La cerimonia è iniziata con una decina di figuranti, in costume d'epoca, rappresentanti le regioni padane: SudTirolo, Lombardia, Valle d'Aosta, Veneto, Piemonte, Emilia, Liguria, Trentino, Umbria, Marche, Toscana, Romagna e Friuli. Prendendo la parola, Bossi, visibilmente emozionato, ha rimesso in tasca il foglietto sul quale era stato scritto il giuramento ed alcuni appunti, sostenendo che «è molto più facile parlare a braccio che leggere», quindi Bossi ha ricordato come da Pontida «parta il primo attacco al centralismo romano.
Ricordando come gli uomini della Lega, in sostanza "si siano messi assieme per la libertà dei nostri popoli e non solo per vincere le elezioni". "Giuriamo di difendere la libertà dei nostri popoli ha proseguito Bossi - dopo avere rinvigorito le coscienze assopite che però non si addormenteranno più".
Al termine della cerimonia una rappresentante del Friuli, una giovane cantante di nome Zuleika, ha intonato 'Va pensierò, quindi Bossi, salita la lunga scalinata che porta all'Abbazia, ha cercato di entrarvi ma non lo ha potuto fare in quanto, come ha spiegato lui stesso "i frati stavano pregando e non hanno voluto essere disturbati".
VELTRONI: GIURASSERO SU TRICOLORE
Anziché andare a giurare a Pontida i candidati al Parlamento del centrodestra dovrebbero giurare sul Tricolore e sulla Costituzione italiana.

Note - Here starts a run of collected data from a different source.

(** C8.  The function returned by [prep_bounded_multilinear_median_DV]
    interpolates the control points linearly for a quantity inside their
    range, returns the first median below the range and the last median
    above it; the function returned by [prep_constant_median_DV] returns
    its median for every quantity. *)
Theorem median_DV_functions (medians quantities : list Q) (q : Q)
    (Hlen : List.length medians = List.length quantities)
    (Hne : quantities <> [])
    (Hinc : MedianDV.increasing quantities) :
  (hd 0 quantities <= q -> q <= last quantities 0 ->
   exists v,
     MedianDV.prep_bounded_multilinear_median_DV medians quantities (Some q) = Ok v
     /\ MedianDV.on_polyline quantities medians q v)
  /\ (q < hd 0 quantities ->
      MedianDV.prep_bounded_multilinear_median_DV medians quantities (Some q)
      = Ok (hd 0 medians))
  /\ (last quantities 0 < q ->
      MedianDV.prep_bounded_multilinear_median_DV medians quantities (Some q)
      = Ok (last medians 0))
  /\ (forall median quantity,
      MedianDV.prep_constant_median_DV median quantity = median).
Proof.
  destruct quantities as [|x0 xp]; [congruence|].
  destruct medians as [|y0 fp]; [discriminate|].
  simpl in Hlen. injection Hlen as Hlen. simpl in Hinc.
  pose proof (increasing_from_le_last x0 xp Hinc) as Hlast.
  unfold MedianDV.prep_bounded_multilinear_median_DV, MedianDV.np_interp.
  rewrite <- Hlen, Nat.eqb_refl. simpl negb. cbv iota.
  rewrite !last_cons_default. simpl hd.
  repeat split.
  - intros Hlo Hhi.
    assert (E1 : Qltb (last xp x0) q = false) by (apply Qltb_false; assumption).
    assert (E2 : Qltb q x0 = false) by (apply Qltb_false; assumption).
    rewrite E1, E2. eexists; split; [reflexivity|].
    apply interp_search_on_polyline; auto.
  - intros Hlo.
    assert (E1 : Qltb (last xp x0) q = false).
    { apply Qltb_false. apply Qlt_le_weak. apply Qlt_le_trans with x0; assumption. }
    assert (E2 : Qltb q x0 = true) by (apply Qltb_true; assumption).
    rewrite E1, E2. reflexivity.
  - intros Hhi.
    assert (E1 : Qltb (last xp x0) q = true) by (apply Qltb_true; assumption).
    rewrite E1. reflexivity.
Qed.

Lemma median_DV_functions_witness :
  exists v,
    MedianDV.prep_bounded_multilinear_median_DV [10; 30] [1; 3] (Some 2) = Ok v
    /\ MedianDV.on_polyline [1; 3] [10; 30] 2 v.
Proof.
  refine (proj1 (median_DV_functions [10; 30] [1; 3] 2 _ _ _) _ _).
  - reflexivity.
  - discriminate.
  - simpl. split; [reflexivity | exact I].
  - simpl. discriminate.
  - simpl. discriminate.
Defined.

(** ** Residual drift *)

Section RIDFacts.

Variable exp_log_plus : Q -> Q -> Q.
Variable eps : nat -> nat -> Q.

Lemma estimate_RID_cell_ok (yd pid e : Q) :
  0 < yd -> RID.RID_cell_ok yd (RID.estimate_RID_cell exp_log_plus yd pid e) pid.
Proof.
  intros Hyd. unfold RID.RID_cell_ok, RID.estimate_RID_cell.
  split; [apply Q.le_min_l|].
  split.
  - intros Hpos Hsmall.
    assert (E : Qltb pid yd = true) by (apply Qltb_true; assumption).
    rewrite E.
    assert (E0 : Qltb 0 0 = false) by reflexivity.
    rewrite E0. apply Q.min_r. assumption.
  - intros Hneg.
    assert (E : Qltb pid yd = true) by (apply Qltb_true; lra).
    rewrite E.
    assert (E0 : Qltb 0 0 = false) by reflexivity.
    rewrite E0. apply Q.min_l. apply Qlt_le_weak. assumption.
Qed.

Lemma estimate_RID_row_ok (yd : Q) (row : list Q) : forall i j,
  0 < yd ->
  Forall2 (RID.RID_cell_ok yd) (RID.estimate_RID_row exp_log_plus eps yd i j row) row.
Proof.
  induction row as [|pid row IH]; intros i j Hyd; simpl; constructor.
  - apply estimate_RID_cell_ok; assumption.
  - apply IH; assumption.
Qed.

Lemma estimate_RID_rows_ok (yd : Q) (PID : list (list Q)) : forall i,
  0 < yd ->
  Forall2 (Forall2 (RID.RID_cell_ok yd))
    (RID.estimate_RID_rows exp_log_plus eps yd i PID) PID.
Proof.
  induction PID as [|row PID IH]; intros i Hyd; simpl; constructor.
  - apply estimate_RID_row_ok; assumption.
  - apply IH; assumption.
Qed.

(** C9 (amended).  With method 'FEMA P58' and a positive yield drift,
    [estimate_RID] returns a table of the shape of PID whose every cell is
    at most the peak drift of that cell, is 0 where the peak drift is
    non-negative and below the yield drift, and is the peak drift itself
    where the peak drift is negative. *)
Theorem estimate_RID_bounded (PID : list (list Q)) (params : list (string * Q))
    (yield_drift : Q)
    (Hparam : dict_get params "yield_drift" = Ok yield_drift)
    (Hpos : 0 < yield_drift) :
  exists res,
    RID.estimate_RID exp_log_plus eps PID params "FEMA P58" = Ok (Some res)
    /\ Forall2 (Forall2 (RID.RID_cell_ok yield_drift)) res PID.
Proof.
  unfold RID.estimate_RID. rewrite String.eqb_refl, Hparam. simpl.
  eexists; split; [reflexivity|].
  apply estimate_RID_rows_ok; assumption.
Qed.

End RIDFacts.

Lemma estimate_RID_bounded_witness :
  exists res,
    RID.estimate_RID (fun r e => r * (1 + e * e)) (fun i j => 1 # 5)
      [[1 # 200; 3 # 100]; [1 # 10; 0]] [("yield_drift", 1 # 100)] "FEMA P58"
    = Ok (Some res)
    /\ Forall2 (Forall2 (RID.RID_cell_ok (1 # 100))) res
         [[1 # 200; 3 # 100]; [1 # 10; 0]].
Proof.
  apply (estimate_RID_bounded (fun r e => r * (1 + e * e)) (fun i j => 1 # 5)
           [[1 # 200; 3 # 100]; [1 # 10; 0]] [("yield_drift", 1 # 100)] (1 # 100)).
  - reflexivity.
  - reflexivity.
Defined.

(** C9 as stated fails for a negative peak drift: the cell is below the
    yield drift, and the value returned is the peak drift, not 0. *)
Lemma estimate_RID_negative_drift_not_zero :
  exists rid,
    RID.estimate_RID (fun r e => r) (fun i j => 0)
      [[- (1)]] [("yield_drift", 1 # 100)] "FEMA P58" = Ok (Some [[rid]])
    /\ 0 < 1 # 100
    /\ - (1) < 1 # 100
    /\ ~ rid == 0.
Proof.
  eexists. split; [reflexivity|].
  split; [reflexivity|]. split; [reflexivity|].
  vm_compute. discriminate.
Qed.

(** ** Tables *)

Section FrameFacts.

Import Frame.

Lemma label_eqb_eq (a b : label) : label_eqb a b = true <-> a = b.
Proof.
  revert b. induction a as [|x a IH]; intros [|y b]; simpl;
    try (split; [discriminate | congruence]); [tauto|].
  rewrite andb_true_iff, String.eqb_eq, IH.
  split; [intros [-> ->]; reflexivity | intros E; injection E; auto].
Qed.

Il segretario del Pd, Walter Veltroni, a margine di un incontro con alcune casalinghe romane, nel quartiere della Garbatella, commenta il giuramento di Pontida fatto oggi dai candidati leghisti. "Tra gli italiani c'è una grande voglia di girare pagina - dice Veltroni - non si può continuare con gli insulti, le risse, i giuramenti di Pontida...".
Aggiunge Veltroni: "Mi sarebbe piaciuto che avessero giurato anche sul Tricolore e sulla Costituzione italiana".
E gli fa eco Giovanna Melandri: "Cosa ne pensa Raffaele Lombardo del giuramento leghista di Pontida? E cosa pensano Fini ed Alemanno dei continui insulti all'Italia ed alla sua Capitale da parte di Bossi? Accetteranno di mettere nel programma di governo la proposta lanciata oggi dal leader della Lega di 'sferrare tutti assieme il colpo mortale al centralismo canaglia romanò?".
L'AEROPLANINO DEL NORD
'Fai volare il Nord'. È quanto scritto su un aeroplanino gonfiabile di una ventina di centimetri che il segretario della Lega lombarda Giancarlo Giorgetti ha distribuito a Pontida in occasione del giuramento dei candidati leghisti in vista delle prossime elezioni.
IL TESTO DEL GIURAMENTO
Ecco il testo che i candidati leghisti alle elezioni politiche hanno letto a Pontida. ''Oggi, sul sacro suolo di Pontida, di fronte alla sua millenaria abbazia e alla sua storia, qui, dove otto secoli or sono i nostri comuni si unirono in Lega e giurarono di combattere contro il potere straniero, noi, rappresentanti dei popoli padani, giuriamo: di difendere la liberta' dei nostri Popoli Padani dal potere romano e cio' faremo giurare ai nostri figli''.